__TASK DIRECTIONS__:
Look at every line of the material and count the ones holding the word "TactKeyProvider". The answer is the number only.

__DATA__:
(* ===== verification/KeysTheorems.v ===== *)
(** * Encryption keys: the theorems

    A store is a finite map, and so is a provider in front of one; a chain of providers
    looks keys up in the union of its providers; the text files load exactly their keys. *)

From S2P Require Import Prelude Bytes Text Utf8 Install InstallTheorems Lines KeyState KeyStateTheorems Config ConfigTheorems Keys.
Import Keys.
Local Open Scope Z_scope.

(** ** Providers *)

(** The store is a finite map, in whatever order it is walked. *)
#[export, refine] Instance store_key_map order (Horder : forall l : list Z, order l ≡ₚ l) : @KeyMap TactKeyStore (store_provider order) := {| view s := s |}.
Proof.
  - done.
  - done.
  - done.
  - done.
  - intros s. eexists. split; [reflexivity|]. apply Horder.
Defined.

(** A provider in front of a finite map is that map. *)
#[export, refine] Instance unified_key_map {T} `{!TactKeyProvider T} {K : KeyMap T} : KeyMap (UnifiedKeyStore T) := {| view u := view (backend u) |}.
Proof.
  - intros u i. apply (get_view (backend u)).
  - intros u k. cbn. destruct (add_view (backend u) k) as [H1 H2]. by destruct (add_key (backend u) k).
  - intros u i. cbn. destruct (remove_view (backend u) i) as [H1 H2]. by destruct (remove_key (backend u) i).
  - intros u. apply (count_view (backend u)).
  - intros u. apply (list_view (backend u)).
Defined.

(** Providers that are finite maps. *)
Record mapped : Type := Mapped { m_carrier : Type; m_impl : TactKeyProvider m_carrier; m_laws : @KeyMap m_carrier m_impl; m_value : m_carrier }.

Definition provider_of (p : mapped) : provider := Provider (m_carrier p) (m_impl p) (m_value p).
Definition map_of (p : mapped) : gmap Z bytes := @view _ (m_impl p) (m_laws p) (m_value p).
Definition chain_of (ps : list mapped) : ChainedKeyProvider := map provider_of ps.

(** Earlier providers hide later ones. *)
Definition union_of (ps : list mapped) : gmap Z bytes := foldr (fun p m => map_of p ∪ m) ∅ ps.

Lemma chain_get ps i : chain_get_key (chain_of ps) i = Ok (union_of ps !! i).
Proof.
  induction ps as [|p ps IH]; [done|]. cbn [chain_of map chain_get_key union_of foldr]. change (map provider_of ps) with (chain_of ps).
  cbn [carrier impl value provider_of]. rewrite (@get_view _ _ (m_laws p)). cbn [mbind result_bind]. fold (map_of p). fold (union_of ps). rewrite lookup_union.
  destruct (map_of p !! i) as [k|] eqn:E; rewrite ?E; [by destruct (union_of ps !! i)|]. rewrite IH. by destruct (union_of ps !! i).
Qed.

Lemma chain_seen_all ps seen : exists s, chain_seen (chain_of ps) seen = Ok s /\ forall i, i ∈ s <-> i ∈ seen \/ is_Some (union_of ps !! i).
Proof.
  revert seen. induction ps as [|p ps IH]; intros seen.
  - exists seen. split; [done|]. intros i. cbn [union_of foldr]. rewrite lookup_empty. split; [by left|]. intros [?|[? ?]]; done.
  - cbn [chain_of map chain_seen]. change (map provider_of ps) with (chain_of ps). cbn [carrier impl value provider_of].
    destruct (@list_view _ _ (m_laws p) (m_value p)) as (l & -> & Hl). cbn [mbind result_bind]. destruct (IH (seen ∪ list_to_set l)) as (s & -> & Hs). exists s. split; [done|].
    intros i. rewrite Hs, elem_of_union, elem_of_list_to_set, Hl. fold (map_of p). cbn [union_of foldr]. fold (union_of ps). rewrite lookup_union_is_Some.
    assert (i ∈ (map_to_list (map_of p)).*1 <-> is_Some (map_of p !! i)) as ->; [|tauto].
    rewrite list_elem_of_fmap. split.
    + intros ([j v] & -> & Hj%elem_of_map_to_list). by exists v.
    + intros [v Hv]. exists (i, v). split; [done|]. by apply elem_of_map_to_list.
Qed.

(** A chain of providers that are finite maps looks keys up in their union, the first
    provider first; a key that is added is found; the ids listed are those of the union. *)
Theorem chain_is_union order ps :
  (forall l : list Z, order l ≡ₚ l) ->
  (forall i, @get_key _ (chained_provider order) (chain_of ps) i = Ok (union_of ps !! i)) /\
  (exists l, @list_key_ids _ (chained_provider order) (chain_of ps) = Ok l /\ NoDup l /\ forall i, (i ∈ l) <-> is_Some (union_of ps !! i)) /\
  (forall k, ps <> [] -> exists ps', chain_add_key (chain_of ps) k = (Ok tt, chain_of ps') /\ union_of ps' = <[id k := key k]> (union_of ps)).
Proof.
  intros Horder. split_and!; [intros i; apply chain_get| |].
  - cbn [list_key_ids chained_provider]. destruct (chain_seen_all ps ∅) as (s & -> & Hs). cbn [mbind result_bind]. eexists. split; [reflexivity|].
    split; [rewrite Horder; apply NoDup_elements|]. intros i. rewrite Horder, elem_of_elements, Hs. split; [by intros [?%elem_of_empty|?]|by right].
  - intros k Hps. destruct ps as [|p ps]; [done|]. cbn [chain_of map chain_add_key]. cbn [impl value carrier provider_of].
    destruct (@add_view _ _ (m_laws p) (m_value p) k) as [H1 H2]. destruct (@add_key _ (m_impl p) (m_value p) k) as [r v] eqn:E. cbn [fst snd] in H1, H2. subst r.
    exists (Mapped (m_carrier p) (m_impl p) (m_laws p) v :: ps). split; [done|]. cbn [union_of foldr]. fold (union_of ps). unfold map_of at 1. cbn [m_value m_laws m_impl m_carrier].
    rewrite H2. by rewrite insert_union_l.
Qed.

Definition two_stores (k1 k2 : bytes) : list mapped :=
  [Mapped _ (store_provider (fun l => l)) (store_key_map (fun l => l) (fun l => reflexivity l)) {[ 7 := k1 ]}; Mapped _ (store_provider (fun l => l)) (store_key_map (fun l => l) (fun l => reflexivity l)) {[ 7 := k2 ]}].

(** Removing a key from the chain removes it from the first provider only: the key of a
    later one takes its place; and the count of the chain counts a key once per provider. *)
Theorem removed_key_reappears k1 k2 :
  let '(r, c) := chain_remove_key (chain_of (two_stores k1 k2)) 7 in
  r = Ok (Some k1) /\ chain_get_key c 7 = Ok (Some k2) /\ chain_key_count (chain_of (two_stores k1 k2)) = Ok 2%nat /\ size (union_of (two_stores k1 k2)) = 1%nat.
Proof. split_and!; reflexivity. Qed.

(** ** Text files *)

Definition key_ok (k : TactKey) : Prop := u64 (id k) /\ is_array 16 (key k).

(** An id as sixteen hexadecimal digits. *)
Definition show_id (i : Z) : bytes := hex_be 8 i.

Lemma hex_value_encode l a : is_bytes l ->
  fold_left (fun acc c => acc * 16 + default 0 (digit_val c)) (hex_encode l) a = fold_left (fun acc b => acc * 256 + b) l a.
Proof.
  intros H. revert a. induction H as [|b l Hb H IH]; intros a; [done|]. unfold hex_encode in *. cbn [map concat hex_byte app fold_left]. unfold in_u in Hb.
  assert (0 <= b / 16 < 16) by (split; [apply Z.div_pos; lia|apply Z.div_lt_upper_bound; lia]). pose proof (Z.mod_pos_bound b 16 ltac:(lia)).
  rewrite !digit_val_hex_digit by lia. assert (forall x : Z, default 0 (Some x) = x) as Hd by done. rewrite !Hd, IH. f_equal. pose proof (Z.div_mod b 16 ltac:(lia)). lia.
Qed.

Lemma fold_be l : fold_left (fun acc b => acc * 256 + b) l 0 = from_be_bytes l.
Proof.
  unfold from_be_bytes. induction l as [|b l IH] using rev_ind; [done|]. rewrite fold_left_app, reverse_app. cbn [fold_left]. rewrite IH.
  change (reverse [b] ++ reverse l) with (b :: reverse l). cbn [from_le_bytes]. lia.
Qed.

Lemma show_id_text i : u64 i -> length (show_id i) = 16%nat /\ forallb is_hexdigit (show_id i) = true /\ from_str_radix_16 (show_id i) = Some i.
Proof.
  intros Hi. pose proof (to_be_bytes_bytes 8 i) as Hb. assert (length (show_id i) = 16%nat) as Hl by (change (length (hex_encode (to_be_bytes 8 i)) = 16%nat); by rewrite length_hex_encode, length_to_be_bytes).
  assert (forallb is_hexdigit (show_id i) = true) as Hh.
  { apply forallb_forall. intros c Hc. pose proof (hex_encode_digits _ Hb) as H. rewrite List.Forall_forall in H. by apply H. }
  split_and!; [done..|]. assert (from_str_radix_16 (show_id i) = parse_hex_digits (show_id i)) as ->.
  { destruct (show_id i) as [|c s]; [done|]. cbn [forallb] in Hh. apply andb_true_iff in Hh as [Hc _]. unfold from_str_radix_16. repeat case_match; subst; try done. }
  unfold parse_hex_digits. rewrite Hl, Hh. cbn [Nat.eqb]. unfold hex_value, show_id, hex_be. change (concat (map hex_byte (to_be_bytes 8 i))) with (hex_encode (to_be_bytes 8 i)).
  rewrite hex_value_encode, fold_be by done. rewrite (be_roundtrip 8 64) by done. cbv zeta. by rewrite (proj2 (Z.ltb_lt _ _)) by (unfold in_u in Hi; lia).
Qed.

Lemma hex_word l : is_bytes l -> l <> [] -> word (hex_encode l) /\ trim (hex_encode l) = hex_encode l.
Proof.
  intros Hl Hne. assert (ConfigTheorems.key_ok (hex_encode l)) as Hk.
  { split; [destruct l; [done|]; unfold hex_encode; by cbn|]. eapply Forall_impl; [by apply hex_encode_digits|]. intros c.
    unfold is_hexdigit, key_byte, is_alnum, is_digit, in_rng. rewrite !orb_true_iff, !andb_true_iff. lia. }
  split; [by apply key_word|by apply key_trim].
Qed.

__REPLY TO THE EXERCISE__:
2